## TO DO
Somewhere below are a line with "pose proof (ho_fresh" and a later line with "assert (S3 : slots". Output exactly those lines and all lines between them.

## SUPPLIED MATERIAL
(** The copy has two children and its new sibling the other two. *)
Lemma finish_four : n3 <> 0 -> exists h5 b0 b1 b2 b3 r r',
  (g ← CFStorageSetChild (alloc (put h4 x (set_info (Branch n0 n1 0) nx)) (new_node s false 0)) (h_next h4) 0 n2;
   CFStorageSetChild g (h_next h4) 1 n3) = Ok h5 /\
  load h5 n0 = Ok b0 /\ load h5 n1 = Ok b1 /\ load h5 n2 = Ok b2 /\ load h5 n3 = Ok b3 /\ load h5 x = Ok r /\
  load (put h5 x (set_numBytes (numBytes b0 + numBytes b1) r)) (h_next h4) = Ok r' /\
  frozen_post ext h a (Datatypes.S d) (concat parts)
    (put (put h5 x (set_numBytes (numBytes b0 + numBytes b1) r)) (h_next h4) (set_numBytes (numBytes b2 + numBytes b3) r')) x (h_next h4).
Proof.
  intros N3'. assert (Nxa : x <> a) by (intros E; rewrite <- E, (fresh_None ext h H) in Hn; done). specialize (N3 N3'). set (y := h_next h4). set (nx1 := set_info (Branch n0 n1 0) nx). set (g1 := put h4 x nx1).
  pose proof (fresh_None ext h H) as Fx. pose proof (ho_next _ _ _ H) as Px. pose proof (ho_next _ _ _ (hd_heap _ _ _ _ Hh)) as Py. fold y in Py.
  pose proof (ho_fresh _ _ _ (hd_heap _ _ _ _ Hh) x nx Hx) as Lx. fold y in Lx.
  assert (Ek' : ks = [n0; n1] ++ [n2; n3]) by (by rewrite Ek; unfold nonzero; rewrite !decide_False). rewrite Ek' in Fk, Hh, Ox.
  apply Forall2_app_inv_l in Fk as (p1 & p2 & F1 & F2 & ->). rewrite concat_app. rewrite occ_app in Ox. assert (Sn : slots nx = []) by (unfold slots; by rewrite Ex).
  destruct (set_child_ok (alloc g1 (new_node s false 0)) y 0 0 0 n2 (new_node s false 0)) as [E1 _]; [apply (lookup_alloc g1)|done|]. rewrite E1. cbn [mbind result_bind].
  change y with (h_next g1) at 1. rewrite put_alloc. set (ny1 := set_info _ _).
  destruct (set_child_ok (alloc g1 ny1) y n2 0 0 n3 ny1) as (_ & E2 & _); [apply (lookup_alloc g1)|done|]. rewrite E2.
  change y with (h_next g1) at 1. rewrite put_alloc. set (ny2 := set_info _ ny1).
  assert (Nxk : x ∉ [n0; n1] /\ x ∉ [n2; n3] /\ x ∉ edges (h_nodes h4)) by (rewrite !occ_zero; lia). destruct Nxk as (Nx1 & Nx2 & Nxe).
  assert (Fin : forall bx by', let nx2 := set_numBytes bx nx1 in let ny3 := set_numBytes by' ny2 in
    holding h (y :: x :: ext) [] (alloc (put h4 x nx2) ny3) /\ edges (h_nodes (alloc (put h4 x nx2) ny3)) ≡ₚ [n2; n3] ++ [n0; n1] ++ edges (h_nodes h4) /\
    kids d (h_nodes (alloc (put h4 x nx2) ny3)) [n0; n1] p1 /\ kids d (h_nodes (alloc (put h4 x nx2) ny3)) [n2; n3] p2).
  { intros bx by' nx2 ny3. assert (S2 : slots nx2 = [n0; n1]) by (by apply branch_slots; exists n0, n1, 0).
    assert (S3 : slots ny3 = [n2; n3]) by (by apply branch_slots; exists n2, n3, 0).
    pose proof (holding_fill h D _ _ _ h4 x nx nx2 Hh Hx Sn Fx S2 eq_refl eq_refl) as Hg. pose proof (fresh_None _ _ (hd_heap _ _ _ _ Hg)) as Fy.
    pose proof (holding_alloc h D _ _ _ (new_node s false 0) Hg eq_refl eq_refl) as Ha. pose proof (holding_fresh h _ _ _ Hg) as Fh. cbn [h_next put] in Ha, Fh, Fy.
    pose proof (edges_update _ x nx nx2 Hx) as Ee. rewrite Sn, S2 in Ee. cbn [app] in Ee. split_and!.
    - rewrite <- (put_alloc (put h4 x nx2) (new_node s false 0)). apply (holding_fill h D _ [n2; n3] [] _ _ (new_node s false 0)); [done|apply (lookup_alloc (put h4 x nx2))|done..].
    - cbn. rewrite edges_insert_new by done. by rewrite S3, Ee.
    - eapply kids_kept; [intros z; by apply kept_new|]. by apply kids_put_other.
    - eapply kids_kept; [intros z; by apply kept_new|]. by apply kids_put_other. }
  destruct (Fin (numBytes nx) (numBytes ny2)) as (_ & _ & K1 & K2).
  replace (set_numBytes (numBytes nx) nx1) with nx1 in K1, K2 by done. replace (set_numBytes (numBytes ny2) ny2) with ny2 in K1, K2 by done. fold g1 in K1, K2.
  inversion K1 as [|? l0 ? ? [_ T0] K1']; subst. inversion K1' as [|? l1 ? ? [_ T1] K1'']; subst. inversion K1''; subst.
  inversion K2 as [|? l2 ? ? [_ T2] K2']; subst. inversion K2' as [|? l3 ? ? [_ T3] K2'']; subst. inversion K2''; subst.
  destruct (tree_bytes _ _ _ _ _ _ T0) as (b0 & L0 & B0). destruct (tree_bytes _ _ _ _ _ _ T1) as (b1 & L1 & B1).
  destruct (tree_bytes _ _ _ _ _ _ T2) as (b2 & L2 & B2). destruct (tree_bytes _ _ _ _ _ _ T3) as (b3 & L3 & B3).
  assert (Lx5 : h_nodes (alloc g1 ny2) !! x = Some nx1) by (rewrite lookup_alloc_ne by (change (h_next g1) with y; lia); apply lookup_insert_eq).
  eexists _, b0, b1, b2, b3, nx1, ny2. split; [reflexivity|]. split_and!; [by apply load_Ok..| |].
  { rewrite load_put_ne by lia. apply (load_alloc g1). }
  set (bx := numBytes b0 + numBytes b1). set (by' := numBytes b2 + numBytes b3).
  rewrite put_alloc_ne by (change (h_next g1) with y; lia). unfold g1. rewrite put_put. change y with (h_next (put h4 x (set_numBytes bx nx1))) at 1. rewrite put_alloc.
  destruct (Fin bx by') as ([P1 P2 P3 P4 _] & Pe & PK1 & PK2). cbn [app] in P1. set (h' := alloc _ _) in *.
  assert (Bx : branch_of (set_numBytes bx nx1) [n0; n1]) by (by exists n0, n1, 0). assert (By : branch_of (set_numBytes by' ny2) [n2; n3]) by (by exists n2, n3, 0).
  pose proof (fresh_unreferenced _ _ (hd_heap _ _ _ _ Hh)) as (Fy1 & Fy2 & _). fold y in Fy1, Fy2. rewrite <- app_assoc, elem_of_app in Fy1. cbn [app] in Fy1.
  assert (Oy : occ y [n0; n1] = 0%nat /\ occ y [n2; n3] = 0%nat /\ occ y (edges (h_nodes h4)) = 0%nat) by (rewrite <- !occ_zero; split_and!; [tauto| |done]; intros Hy; apply Fy1; right; rewrite !elem_of_cons in *; tauto).
  assert (Fyh : h_nodes h !! y = None) by (by apply (holding_fresh h _ _ _ Hh)).
  split.
  - unfold returned, nonzero. rewrite decide_False, decide_False by (done || lia). cbn [app]. by rewrite (Permutation_swap y x).
  - right. split; [lia|]. eexists _, _. split; [reflexivity|].
    assert (Hl : forall q r : list cell, q <> [] -> concat [q; r] <> []) by (by intros [|? ?] r).
    split_and!; [apply Hl; by inversion F1 as [|? ? ? ? [? _]]|apply Hl; by inversion F2 as [|? ? ? ? [? _]]| |].
    + apply (tree_branch _ _ _ _ _ (set_numBytes bx nx1) [n0; n1]); [unfold h'; rewrite lookup_alloc_ne by (cbn; lia); apply lookup_insert_eq|done| |done].
      cbn. rewrite app_nil_r, length_app. unfold bx. lia.
    + apply (tree_branch _ _ _ _ _ (set_numBytes by' ny2) [n2; n3]); [apply (lookup_alloc (put h4 x _))|done| |done].
      cbn. rewrite app_nil_r, length_app. unfold by'. lia.
  - done.
  - done.
  - done.
  - split_and!; [lia|lia|right]. split; [done|]. rewrite Pe, !occ_app. lia.
  - right; right. split; [done|]. rewrite Pe, !occ_app. lia.
Qed.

## EXERCISE ANSWER
  pose proof (ho_fresh _ _ _ (hd_heap _ _ _ _ Hh) x nx Hx) as Lx. fold y in Lx.
  assert (Ek' : ks = [n0; n1] ++ [n2; n3]) by (by rewrite Ek; unfold nonzero; rewrite !decide_False). rewrite Ek' in Fk, Hh, Ox.
  apply Forall2_app_inv_l in Fk as (p1 & p2 & F1 & F2 & ->). rewrite concat_app. rewrite occ_app in Ox. assert (Sn : slots nx = []) by (unfold slots; by rewrite Ex).
  destruct (set_child_ok (alloc g1 (new_node s false 0)) y 0 0 0 n2 (new_node s false 0)) as [E1 _]; [apply (lookup_alloc g1)|done|]. rewrite E1. cbn [mbind result_bind].
  change y with (h_next g1) at 1. rewrite put_alloc. set (ny1 := set_info _ _).
  destruct (set_child_ok (alloc g1 ny1) y n2 0 0 n3 ny1) as (_ & E2 & _); [apply (lookup_alloc g1)|done|]. rewrite E2.
  change y with (h_next g1) at 1. rewrite put_alloc. set (ny2 := set_info _ ny1).
  assert (Nxk : x ∉ [n0; n1] /\ x ∉ [n2; n3] /\ x ∉ edges (h_nodes h4)) by (rewrite !occ_zero; lia). destruct Nxk as (Nx1 & Nx2 & Nxe).
  assert (Fin : forall bx by', let nx2 := set_numBytes bx nx1 in let ny3 := set_numBytes by' ny2 in
    holding h (y :: x :: ext) [] (alloc (put h4 x nx2) ny3) /\ edges (h_nodes (alloc (put h4 x nx2) ny3)) ≡ₚ [n2; n3] ++ [n0; n1] ++ edges (h_nodes h4) /\
    kids d (h_nodes (alloc (put h4 x nx2) ny3)) [n0; n1] p1 /\ kids d (h_nodes (alloc (put h4 x nx2) ny3)) [n2; n3] p2).
  { intros bx by' nx2 ny3. assert (S2 : slots nx2 = [n0; n1]) by (by apply branch_slots; exists n0, n1, 0).
    assert (S3 : slots ny3 = [n2; n3]) by (by apply branch_slots; exists n2, n3, 0).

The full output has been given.